Pour les précédents projets, avec Paris Oran New-York, le but était de mettre à l’honneur des capitales. Au début, les gens préféraient se moquer, mais tout le monde a adhéré (rires). L’idée, c’était le voyage. Paris Oran New-York, c’est une marque créée en 2005 qui a eu un succès dans certains réseaux underground. J’ai signé le projet en major en 2009, cela a bien tourné. En parallèle, on a lancé avec mon associé la série de tapes Oran Mix Party. Pour la petite histoire, on a en vendu, en 2008, plus de 50 000 exemplaires. C’était un disque d’or du ghetto (rires) ! On fabriquait tout nous-mêmes, pas besoin de certifications.

Mon but, c’est de prendre des artistes et de le faire poser sur quelque chose d’original, de les emmener loin de leurs petites habitudes

Qu’est-ce qui a changé depuis tes débuts ?

Le public est aujourd’hui très friand de nouvelles marques. Tout va très vite, avec les réseaux sociaux notamment, ils veulent des nouveaux artistes. Pascal Nègre le disait, les gens veulent de la nouveauté constamment. J’ai même l’impression qu’aujourd’hui, le public préfèrent les nouvelles marques à celles plus installées, ça tourne assez vite. Chez les DJs, c’est encore différent, on a la chance d’avoir Hamida, Sem, moi… Nous sommes assez peu nombreux dans notre genre. Début 2000, pour être en place, c’était Châtelet les Halles et Urban Music à l’époque des cassettes. Moi c’est le CD qui a changé ma carrière, en 2003. Une fois que t’étais en place là-bas, tu pouvais développer ton délire. Tous les quartiers de France venaient à Châtelet pour se fournir en sapes, mais aussi en CD. C’était du « mano a mano », sans internet, ni passages en radio.
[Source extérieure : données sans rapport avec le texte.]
#[export] Set Default Goal Selector "!".
#[export] Set Warnings "-clear-no-such-hyp".

(** Hint databases of the development: [aspm] holds forward lemmas closed by
    [eauto]; [steps] (declared in Tx) walks through effectful programs. *)
Create HintDb aspm discriminated.

(** Split a boolean hypothesis or goal built from connectives into its
    propositional content, turning [bool_decide] into the proposition. *)
Ltac breflect_in H :=
  repeat first
    [ rewrite andb_true_iff in H | rewrite orb_true_iff in H
    | rewrite negb_true_iff in H | rewrite negb_false_iff in H
    | rewrite andb_false_iff in H | rewrite orb_false_iff in H
    | rewrite bool_decide_eq_true in H | rewrite bool_decide_eq_false in H
    | rewrite Z.ltb_lt in H | rewrite Z.leb_le in H | rewrite Z.eqb_eq in H
    | rewrite Z.ltb_ge in H | rewrite Z.leb_gt in H | rewrite Z.eqb_neq in H ].

Ltac breflect :=
  repeat first
    [ rewrite andb_true_iff | rewrite orb_true_iff
    | rewrite negb_true_iff | rewrite negb_false_iff
    | rewrite andb_false_iff | rewrite orb_false_iff
    | rewrite bool_decide_eq_true | rewrite bool_decide_eq_false
    | rewrite Z.ltb_lt | rewrite Z.leb_le | rewrite Z.eqb_eq
    | rewrite Z.ltb_ge | rewrite Z.leb_gt | rewrite Z.eqb_neq ].

(** Destruct the condition of an [if] or the scrutinee of a [match] that
    appears in the goal, keeping the equation in reflected form. *)
Ltac case_if :=
  let go c := (let E := fresh "E" in destruct c eqn:E; breflect_in E) in
  match goal with
  | |- context [if ?c then _ else _] =>
      lazymatch type of c with
      | bool => go c
      | Decision _ => let E := fresh "E" in destruct c as [E|E]
      | sumbool _ _ => let E := fresh "E" in destruct c as [E|E]
      end
  end.

Ltac case_if_in H :=
  let go c := (let E := fresh "E" in destruct c eqn:E; breflect_in E) in
  match type of H with
  | context [if ?c then _ else _] =>
      lazymatch type of c with
      | bool => go c
      | Decision _ => let E := fresh "E" in destruct c as [E|E]
      | sumbool _ _ => let E := fresh "E" in destruct c as [E|E]
      end
  end.

(** ** Lists *)
Section lists.
Context {A B : Type}.
Implicit Types l : list A.

Lemma forallb_Forall (p : A → bool) l :
  forallb p l = true ↔ Forall (λ x, p x = true) l.
Proof. rewrite forallb_forall, Forall_forall. by setoid_rewrite list_elem_of_In. Qed.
Il y avait un côté rassembleur à l’époque, qu’on retrouve peut-être dans ton projet avec des artistes très différents.

C’est vrai, c’est un truc de fou. Tu vois que tu peux tout mélanger. Il y a des anciens et des nouveaux, des artistes venus du raï, des rappeurs… J’ai toujours voulu faire confiance également à des artistes antillais. Après, la base vient de l’instrumental. Le plus dur, c’est de placer les bons artistes dans les bonnes productions.

Par exemple, comment t’arrives à faire le pont entre un Scridge et un Heuss L’Enfoiré ?

Scridge, c’est un proche et c’est quelqu’un de très polyvalent. Heuss, il faut le prendre dans son créneau plus à lui, même si c’est sur un autre tempo, un peu plus accéléré. Mon but, c’est de prendre des artistes et de le faire poser sur quelque chose d’original, de les emmener loin de leurs petites habitudes. Sinon, le DJ ne sert à rien. Si tu prends un Heuss et qu’il te fait sa trap, cela n’a aucun intérêt pour moi ou pour l’auditeur, car il le fait très bien tout seul. J’apporte ma touche, comme avec Gradur sur Coller Serrer ou encore le XV qui a posé sur un délire funk. Même si certains sont caille-ra, tu peux les amener sur des sons plus summer. C’est ce qu’on a fait avec Q.E Favelas sur ce projet. La nouvelle génération est plutôt ouverte contrairement à celle d’avant.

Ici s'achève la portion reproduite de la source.